Sie haben geltend gemacht, der Antragsgegner sei der Auffassung gewesen, die Antragstellerin habe ihm in der Kündigungssache K. die Kündigungsgründe nicht abschließend mitgeteilt. Der Beteiligte zu 3) habe daher zusammen mit einem anderen Betriebsratsmitglied den Prozeßbevollmächtigten des Arbeitnehmers K. aufgesucht. Sämtliche Informationen, die im Schriftsatz vom 24. September 1984 verwertet seien, stammten ausschließlich vom Arbeitnehmer K. Der Beteiligte zu 3) habe sich auch nicht als Zeuge zur Verfügung gestellt.
Während der Gespräche am 1. und 7. Oktober 1984 seien dem Beteiligten zu 3) schwere Vorwürfe gemacht worden, er sei praktisch gar nicht zu Wort gekommen. Außerdem habe der Beteiligte zu 3) sich von der Antragstellerin kontrolliert und bedroht gefühlt. So habe der Geschäftsführer der Antragstellerin u. a. erklärt, es sei das beste, wenn er - der Beteiligte zu 3) - kündige oder sich aufhänge oder erschieße.

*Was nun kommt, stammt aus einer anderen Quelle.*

(* ===== verification/DocGen.v ===== *)
(** * DocGen: core/workflows/document_gen/ ledger, PDF, tools

    The version ledger with its idempotency records, the storing of documents
    through the document-store port, PDF conversion, and the document.generate and
    form.prefill tools over the templates of [Template].  Tools act on
    [sys VersionLedger V]: the ledger and the outside world [V] behind the ports.
    docxtpl, LibreOffice, WeasyPrint (its import included, which may raise), the
    JSON encoder and SHA-256 are parameters; logs are left out. *)

From Stdlib Require Import ZArith Lia Ascii String List QArith Sorting.Sorted.
From stdpp Require Import base list strings pretty.
From S2P Require Import Prelude PyTime ConnErrors Effects Domain PyText Reference Ports Qc QcChecks Flow Template.

Open Scope string_scope.
Open Scope list_scope.
Open Scope Z_scope.
Open Scope cam_scope.

(** ** version_store.py *)

Definition doc_series : Type := string * string * string.

Record VersionLedger := mk_VersionLedger {
  lg_versions : dict doc_series Z;
  lg_idem : dict string Document;
  lg_checksums : dict string string }.

Definition empty_ledger : VersionLedger := mk_VersionLedger [] [] [].

Definition latest_version (k : doc_series) (l : VersionLedger) : Z :=
  match dget k (lg_versions l) with Some n => n | None => 0 end.

Definition next_version (k : doc_series) : M VersionLedger Z := fun l =>
  let n := latest_version k l + 1 in
  (mk_VersionLedger (dset k n (lg_versions l)) (lg_idem l) (lg_checksums l), Ok n).

Definition lookup_idem (key : string) (l : VersionLedger) : option Document := dget key (lg_idem l).

Definition VersionCollisionError (key : string) : exn :=
  OtherError "VersionCollisionError" ("Idempotency key " +:+ py_repr key +:+
    " collision: stored checksum differs from new content.").

Definition record_idem (key : string) (doc : Document) (checksum : string) : M VersionLedger unit := fun l =>
  match dget key (lg_checksums l) with
  | Some c =>
      if String.eqb c checksum then
        (mk_VersionLedger (lg_versions l) (dset key doc (lg_idem l)) (dset key checksum (lg_checksums l)), Ok tt)
      else (l, Err (VersionCollisionError key))
  | None => (mk_VersionLedger (lg_versions l) (dset key doc (lg_idem l)) (dset key checksum (lg_checksums l)), Ok tt)
  end.

(** ** renderer.py: PDF conversion *)

(** What the conversion finds on the machine: the environment variable
    CAM_PDF_ENGINE, [shutil.which], whether the macOS bundle exists, what
    [import weasyprint] does; a run of LibreOffice on an input file, with its exit
    code, error output and the PDF it leaves; WeasyPrint. *)
Record PdfEnv := mk_PdfEnv {
  pe_engine_env : option string;
  pe_which : string -> option string;
  pe_mac_bundle : bool;
  pe_import_weasyprint : res unit;
  pe_soffice : string -> string -> string -> res (Z * string * option string);
  pe_write_pdf : string -> res string }.

Section Pdf.
Context (env : PdfEnv) (exn_str : exn -> string).

Definition ConvertError (msg : string) : exn := OtherError "ConvertError" msg.

Definition found (name : string) : option string :=
  match pe_which env name with Some p => if str_truthy p then Some p else None | None => None end.

Definition find_libreoffice : option string :=
  match found "libreoffice" with
  | Some p => Some p
  | None => match found "soffice" with
            | Some p => Some p
            | None => if pe_mac_bundle env then Some "/Applications/LibreOffice.app/Contents/MacOS/soffice" else None
            end
  end.

Inductive PdfEngine := LibreOffice | WeasyPrint.

(** [except ImportError] *)
Definition is_import_error (e : exn) : bool := str_in (exn_name e) ["ImportError"; "ModuleNotFoundError"].

Definition has_weasyprint : res bool :=
  match pe_import_weasyprint env with
  | Ok _ => Ok true
  | Err e => if is_import_error e then Ok false else Err e
  end.

Definition detect_pdf_engine : res (option PdfEngine) :=
  let libre := if bool_decide (find_libreoffice = None) then None else Some LibreOffice in
  let weasy := letr! b := has_weasyprint in Ok (if b : bool then Some WeasyPrint else None) in
  let preferred := match pe_engine_env env with Some e => e | None => "auto" end in
  if String.eqb preferred "none" then Ok None
  else if String.eqb preferred "libreoffice" then Ok libre
  else if String.eqb preferred "weasyprint" then weasy
  else match libre with Some e => Ok (Some e) | None => weasy end.

Definition libreoffice_to_pdf (docx : string) : res string :=
  match find_libreoffice with
  | None => Err (ConvertError "LibreOffice binary not found on PATH.")
  | Some binary =>
      letr! (code, stderr, pdf) := pe_soffice env binary "input.docx" docx in
      if negb (code =? 0) then
        Err (ConvertError ("LibreOffice conversion failed (exit " +:+ pretty code +:+ "): " +:+ str_strip stderr))
      else or_raise (ConvertError "LibreOffice produced no output PDF file.") pdf
  end.

(** An HTML file; a missing output is found when it is opened. *)
Definition html_to_pdf (html : string) : res string :=
  match find_libreoffice with
  | None => Err (TypeError "expected str, bytes or os.PathLike object, not NoneType")
  | Some binary =>
      letr! (code, stderr, pdf) := pe_soffice env binary "input.html" html in
      if negb (code =? 0) then Err (ConvertError ("LibreOffice HTML conversion failed: " +:+ str_strip stderr))
      else or_raise (OtherError "FileNotFoundError" "input.pdf") pdf
  end.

Das Arbeitsgericht hat nach Beweiserhebung den Antrag zurückgewiesen. Das Landesarbeitsgericht hat die Beschwerde der Antragstellerin zurückgewiesen.
B. Die Rechtsbeschwerde ist begründet. Sie führt zur Aufhebung des Beschlusses und zur Zurückverweisung des Verfahrens an das Landesarbeitsgericht.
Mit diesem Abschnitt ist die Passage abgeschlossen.